Atkins, the longest-serving woman prisoner in California's history, once wrote in a note to a cellmate that there were "three people out in the desert that they done in."

Emmett Harder, a former gold prospector who guided the recent expedition, and who shared dinner with Manson 40 years ago, said there were many comings and goings, including young runaways or dropouts attracted to the cult at the height of the hippy era.

With those convicted of the Manson murders already serving life sentences and many potential witnesses dead or hard to find, the chances of a successful new prosecution are slim, legal experts say.

"You have to tie them to someone who has disappeared, and there were a lot of people floating in and out of the family environment who were runaways or hiding out," said Patrick Sequeira, the deputy district attorney for Los Angeles County.

But he said he would be interested if the team of amateur investigators uncovered new evidence. "I'd love to see them put something together," he said.

Sister campaigns to keep killers in jail

FOR the Tate family, the murder of their daughter and sister, Sharon, defined their lives.

"After the murder, my mom became a shell of herself," said Debra Tate, who was 17 when her sister, a Hollywood act ress, was killed. Her younger sister, Patti, was 11.

"I filled in at home, as best I could," said Debra.

Debra's mother, Doris, emerged from years of depression when she heard that a Manson "family" member was seeking parole.

She gathered 350,000 signatures, helping to keep the murderer in prison.

She also lobbied successfully to change California state law to ensure the rights of victims' family members to make statements during sentencing and parole hearings.
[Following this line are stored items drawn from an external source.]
(** What writing never changes of a slot. *)
Record same_slot (st st' : Slot) : Prop := mk_same {
  sm_topic : sl_topic st' = sl_topic st;
  sm_partition : sl_partition st' = sl_partition st;
  sm_next : sl_next st' = sl_next st;
  sm_pending : sl_pending st' = sl_pending st;
  sm_ring : sl_ring st' = sl_ring st;
  sm_generation : sl_generation st' = sl_generation st;
  sm_epoch : sl_epoch st' = sl_epoch st;
  sm_cursor : sl_cursor st' = sl_cursor st }.

Lemma same_slot_refl st : same_slot st st.
Proof using Type. done. Qed.
Lemma same_slot_trans st st' st'' : same_slot st st' → same_slot st' st'' → same_slot st st''.
Proof using Type. intros [] []. split; congruence. Qed.

Section Write.

Variables (now segment_bytes : Z) (log_room index_room time_room : option nat).
Hypothesis Hroom : clean_room log_room.
Hypothesis Hindex : clean_room index_room.

Definition active_base_of (v : View) : Z := sl_active_base (v_slot v).

(** From one partition to another that holds other segments: what is left of the slot,
    and that the hints of every process, and of this one, stay good. *)
Record moves (v v' : View) (sealed : segments) (active : list bytes) (sealed' : segments) (active' : list bytes) (next : Z)
    : Prop := mk_moves {
  mv_slot : same_slot (v_slot v) (v_slot v');
  mv_ring : v_ring v' = v_ring v;
  mv_log : holds_log v' sealed' active' next;
  mv_others : ∀ h, hints_ok h (sealed ++ [(active_base_of v, active)]) (active_base_of v) →
    hints_ok h (sealed' ++ [(active_base_of v', active')]) (active_base_of v');
  mv_mine : hints_ok (v_hints v) (sealed ++ [(active_base_of v, active)]) (active_base_of v) →
    hints_ok (v_hints v') (sealed' ++ [(active_base_of v', active')]) (active_base_of v');
  mv_index : narrow (v_slot v) → indexes_ok (v_files v) (sealed ++ [(active_base_of v, active)]) →
    indexes_ok (v_files v') (sealed' ++ [(active_base_of v', active')]) }.

Lemma hints_ok_grow h sealed base active x :
  chained sealed base → hints_ok h (sealed ++ [(base, active)]) base → hints_ok h (sealed ++ [(base, active ++ [x])]) base.
Proof using Type.
  intros Hc H b entries E. destruct (H b entries E) as [->|[Hb Hn]]; [by left |]. right. split; [done |]. intros xs Hin.
  apply elem_of_app in Hin as [Hin|Hin].
  - apply Hn. apply elem_of_app. by left.
  - apply list_elem_of_singleton in Hin as [= -> ->]. eapply Forall_impl; [apply Hn; apply elem_of_app; right; by left |].
    intros. by apply names_app.
Qed.

Lemma hints_ok_new h sealed base base' : base < base' → chained sealed base' → (∀ b xs, (b, xs) ∈ sealed → b ≤ base) →
  hints_ok h sealed base → hints_ok h (sealed ++ [(base', [])]) base'.
Proof using Type.
  intros Hlt Hc Hs H b entries E. destruct (H b entries E) as [->|[Hb Hn]]; [by left |]. right. split; [lia |]. intros xs Hin.
  apply elem_of_app in Hin as [Hin|Hin]; [by apply Hn |]. apply list_elem_of_singleton in Hin as [= -> ->]. lia.
Qed.

Lemma hints_ok_entry h sealed base active x :
  chained sealed base → hints_ok h (sealed ++ [(base, active)]) base →
  hints_ok (<[base := default [] (h !! base) ++ [(base_of x, len (concat active))]]> h) (sealed ++ [(base, active ++ [x])]) base.
Proof using Type.
  intros Hc H b entries E. destruct (decide (b = base)) as [->|Hne].
  - rewrite lookup_insert_eq in E. injection E as <-. right. split; [done |]. intros xs Hin.
    assert (xs = active ++ [x]) as ->.
    { apply elem_of_app in Hin as [Hin|Hin]; [pose proof (chained_in _ _ _ _ Hc Hin); lia |].
      apply list_elem_of_singleton in Hin. congruence. }
    apply Forall_app. split; [| constructor; [apply names_last | done]]. destruct (h !! base) as [es|] eqn:Eh; [| done]. cbn.
    destruct (H base es Eh) as [->|[_ Hn]]; [done |]. eapply Forall_impl; [apply Hn; apply elem_of_app; right; by left |].
    intros. by apply names_app.
  - rewrite lookup_insert_ne in E by done. by apply (hints_ok_grow h sealed base active x Hc H).
Qed.

Lemma hints_ok_touch h segs base : hints_ok h segs base → hints_ok (<[base := default [] (h !! base)]> h) segs base.
Proof using Type.
  intros H b entries E. destruct (decide (b = base)) as [->|Hne].
  - rewrite lookup_insert_eq in E. injection E as <-. destruct (h !! base) as [es|] eqn:Eh; [by apply H | by left].
  - rewrite lookup_insert_ne in E by done. by apply H.
Qed.

Lemma moves_trans v v' v'' s a s' a' s'' a'' n n' :
  moves v v' s a s' a' n → moves v' v'' s' a' s'' a'' n' → (narrow (v_slot v) → narrow (v_slot v')) → moves v v'' s a s'' a'' n'.
Proof using Type. intros [] [] Hn. split; [by eapply same_slot_trans | congruence | done | auto | auto | auto]. Qed.

Lemma index_ok_open files base xs f : (∀ f, files !! base = Some f → index_ok f base xs) →
  open_active now base files !! base = Some f → index_ok f base xs.
Proof using Type.
  intros H. unfold open_active. destruct (files !! base) as [f'|] eqn:E.
  - rewrite E. intros [= <-]. by apply H.
  - rewrite lookup_insert_eq. intros [= <-]. by exists [].
Qed.

Lemma indexes_ok_open files base segs : indexes_ok files segs → indexes_ok (open_active now base files) segs.
Proof using Type.
  intros H b xs f Hin E. destruct (decide (b = base)) as [->|Hne].
  - eapply index_ok_open; [| exact E]. intros f' E'. by eapply H.
  - eapply H; [exact Hin |]. revert E. unfold open_active. destruct (files !! base); [done |]. by rewrite lookup_insert_ne.
Qed.

(** An entry for the batch just written, when the index takes it. *)
Lemma add_entries_ok ix te f base active x : index_ok f base active → in_u32 base (base_of x, len (concat active)) →
  index_ok (add_entries index_room time_room ix te (base_of x) base (len (concat active)) f) base (active ++ [x]).
Proof using Hindex.
  intros Hf Hu. apply (index_ok_app _ _ _ x) in Hf. unfold add_entries. destruct ix; [| done].
  destruct Hf as (es & Hes & Hn & Hus). unfold index_ok, append_entry. cbn [sf_index default from_option id]. destruct Hindex as [->| ->]; cbn [write_all_at snd].
  - exists (es ++ [(base_of x, len (concat active))]). rewrite overwrite_end, Hes. split_and!.
    + unfold entries_of. rewrite fmap_app, concat_app. cbn [fmap list_fmap concat fst snd]. by rewrite app_nil_r.
    + apply Forall_app. split; [done |]. constructor; [apply names_last | done].
    + apply Forall_app. split; [done |]. by constructor.
  - exists es. cbn. by rewrite Hes.
Qed.

(** Replacing the file of the active segment. *)
Lemma indexes_ok_put files sealed base active active' f : chained sealed base →
  indexes_ok files (sealed ++ [(base, active)]) → index_ok f base active' → indexes_ok (<[base := f]> files) (sealed ++ [(base, active')]).
Proof using Type.
  intros Hc H Hf b xs f' Hin E. apply elem_of_app in Hin as [Hin|Hin].
  - pose proof (chained_in _ _ _ _ Hc Hin) as [Hlt _]. rewrite lookup_insert_ne in E by lia. eapply H; [| exact E]. apply elem_of_app. by left.
  - apply list_elem_of_singleton in Hin as [= -> ->]. rewrite lookup_insert_eq in E. by injection E as <-.
Qed.

Lemma roll_moves v sealed active base :
  holds_log v sealed active base → 0 < sl_active_bytes (v_slot v) →
  moves v (roll now base v) sealed active (sealed ++ [(active_base_of v, active)]) [] base.
Proof using Type.
  intros [Hf Hs Ha Hb] Hpos. unfold active_base_of in *.
  assert (Hlt : sl_active_base (v_slot v) < base).
  { destruct active as [|x xs]; [rewrite Hb in Hpos; change (0 < 0) in Hpos; lia |]. apply dense_ascending in Ha. cbn in Ha. destruct Ha as (Hw & Hx & Ha).
    pose proof (ascending_le _ _ _ _ Ha). pose proof (last_of_base _ x Hw). lia. }
  assert (Hc : chained (sealed ++ [(sl_active_base (v_slot v), active)]) base).
  { apply chained_snoc. by split_and!. }
  destruct (files_hold_open now _ _ _ _ Hs Hf) as (f & _ & _ & Ho).
  assert (Hle : ∀ b xs, (b, xs) ∈ sealed ++ [(sl_active_base (v_slot v), active)] → b ≤ sl_active_base (v_slot v)).
  { intros b xs Hin. apply elem_of_app in Hin as [Hin|Hin]; [pose proof (chained_in _ _ _ _ Hs Hin); lia |].
    apply list_elem_of_singleton in Hin as [= -> ->]. lia. }
  split; cbn; [done | done | | | |].
  - split; cbn; [by right | done | done | done].
  - intros h Hh. unfold active_base_of. cbn. eapply hints_ok_new; [| done | done |]; [| exact Hh]. done.
  - intros Hh b entries E. unfold active_base_of. cbn. destruct (decide (b = base)) as [->|Hne].
    + rewrite lookup_insert_eq in E. injection E as <-. by left.
    + rewrite lookup_insert_ne in E by done. revert b entries E Hne. 
      intros b entries E _. eapply (hints_ok_new (v_hints v)); [exact Hlt | done | done | exact Hh | exact E].
  - intros _ Hi b xs f' Hin E. unfold active_base_of in *. cbn in *. apply elem_of_app in Hin as [Hin|Hin].
    + by eapply indexes_ok_open.
    + exfalso. apply list_elem_of_singleton in Hin as [= -> ->].
      assert (Hb' : (base, sf_log f') ∈ logs_of (open_active now (sl_active_base (v_slot v)) (v_files v))) by (apply logs_of_elem; by exists f').
      rewrite Ho in Hb'. apply list_elem_of_fmap in Hb' as ([b xs] & [= -> _] & Hin). pose proof (Hle _ _ Hin). lia.
Qed.

Lemma write_active_moves v bs sealed active base r v' :
  holds_log v sealed active base → whole crc32c bs → base_of bs = base → base = sl_next (v_slot v) →
  write_active now log_room index_room time_room bs base v = (r, v') →
  (r = Ok tt ∧ moves v v' sealed active sealed (active ++ [bs]) (last_of bs + 1)) ∨
  (∃ e, r = Err e ∧ moves v v' sealed active sealed active base).
Proof using Hroom Hindex.
  intros [Hf Hs Ha Hb] Hw Hbase Hnext. unfold write_active. set (st := if _ =? 0 then _ else _).
  assert (Hst : same_slot (v_slot v) st ∧ sl_active_base st = sl_active_base (v_slot v) ∧ sl_active_bytes st = sl_active_bytes (v_slot v))
    by (unfold st; by destruct (_ =? 0)).
  destruct Hst as (Hsame & Hab & Hbytes). rewrite Hab, Hbytes. clearbody st. set (ab := sl_active_base (v_slot v)) in *.
  destruct (files_hold_open now _ _ _ _ Hs Hf) as (f & Ef & Elog & _). rewrite Ef. cbn [default from_option id].
  assert (Hfi : indexes_ok (v_files v) (sealed ++ [(ab, active)]) → index_ok f ab active).
  { intros Hi. eapply index_ok_open; [| exact Ef]. intros f' E'. eapply Hi; [apply elem_of_app; right; by left | done]. }
  destruct (later _ bs base) as [ts at_]. rewrite Hb, Elog.
  assert (Hne : bs ≠ []) by (intros ->; pose proof (sd_long _ (whole_sound _ _ Hw)) as H; change (61 ≤ 0) in H; lia).
  destruct (clean_write log_room (concat active) bs Hroom Hne) as [-> | ->]; rewrite insert_open_active; intros [= <- <-].
  - left. split; [done |]. split; cbn; [by eapply same_slot_trans; [exact Hsame |] | done | | | |].
    + split; cbn.
      * left. rewrite (files_hold_put _ sealed _ active) by done. rewrite segs_of_app. cbn. do 3 f_equal.
        unfold add_entries. rewrite concat_app. cbn. rewrite app_nil_r. by destruct (sparse _ _).
      * done.
      * apply dense_app. exists base. split; [done |]. cbn. split_and!; [done | done | done].
      * by rewrite concat_len_snoc.
    + intros h Hh. unfold active_base_of in *. cbn. by apply hints_ok_grow.
    + intros Hh. unfold active_base_of in *. cbn. destruct (sparse _ _).
      * rewrite <- Hbase. by apply hints_ok_entry.
      * apply hints_ok_touch. by apply hints_ok_grow.
    + intros [Hn1 Hn2] Hi. unfold active_base_of in *. cbn. fold ab in Hn1, Hi. eapply indexes_ok_put; [done | exact Hi |]. rewrite <- Hbase.
      apply add_entries_ok; [eapply index_ok_same; [| by apply Hfi]; done |]. pose proof (len_nonneg (concat active)).
      pose proof (ascending_le _ _ _ _ (dense_ascending _ _ _ _ Ha)). unfold in_u32. cbn. lia.
  - right. eexists. split; [done |]. split; cbn; [done | done | | | |].
    + split; cbn; rewrite ?Hab; [| done | done | by rewrite Hbytes].
      left. rewrite (files_hold_put _ sealed _ active) by done. by rewrite segs_of_app.
    + intros h. unfold active_base_of. cbn. by rewrite Hab.
    + unfold active_base_of. cbn. rewrite Hab. apply hints_ok_touch.
    + intros _ Hi. unfold active_base_of in *. cbn. rewrite Hab. eapply indexes_ok_put; [done | exact Hi |].
      eapply index_ok_same; [| by apply Hfi]. done.
Qed.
Doris Tate died in 1992. Patti died in 2000. Now Debra Tate, ten years younger than the glamorous, doe-eyed Sharon, whom she grew up admiring, attends the parole hearings alone.

"My mother specifically asked me to carry on," she said, adding: "It's my life."

She has given herself two tasks: making sure her sister's killers never go free, and helping other families to find the peace that has eluded her.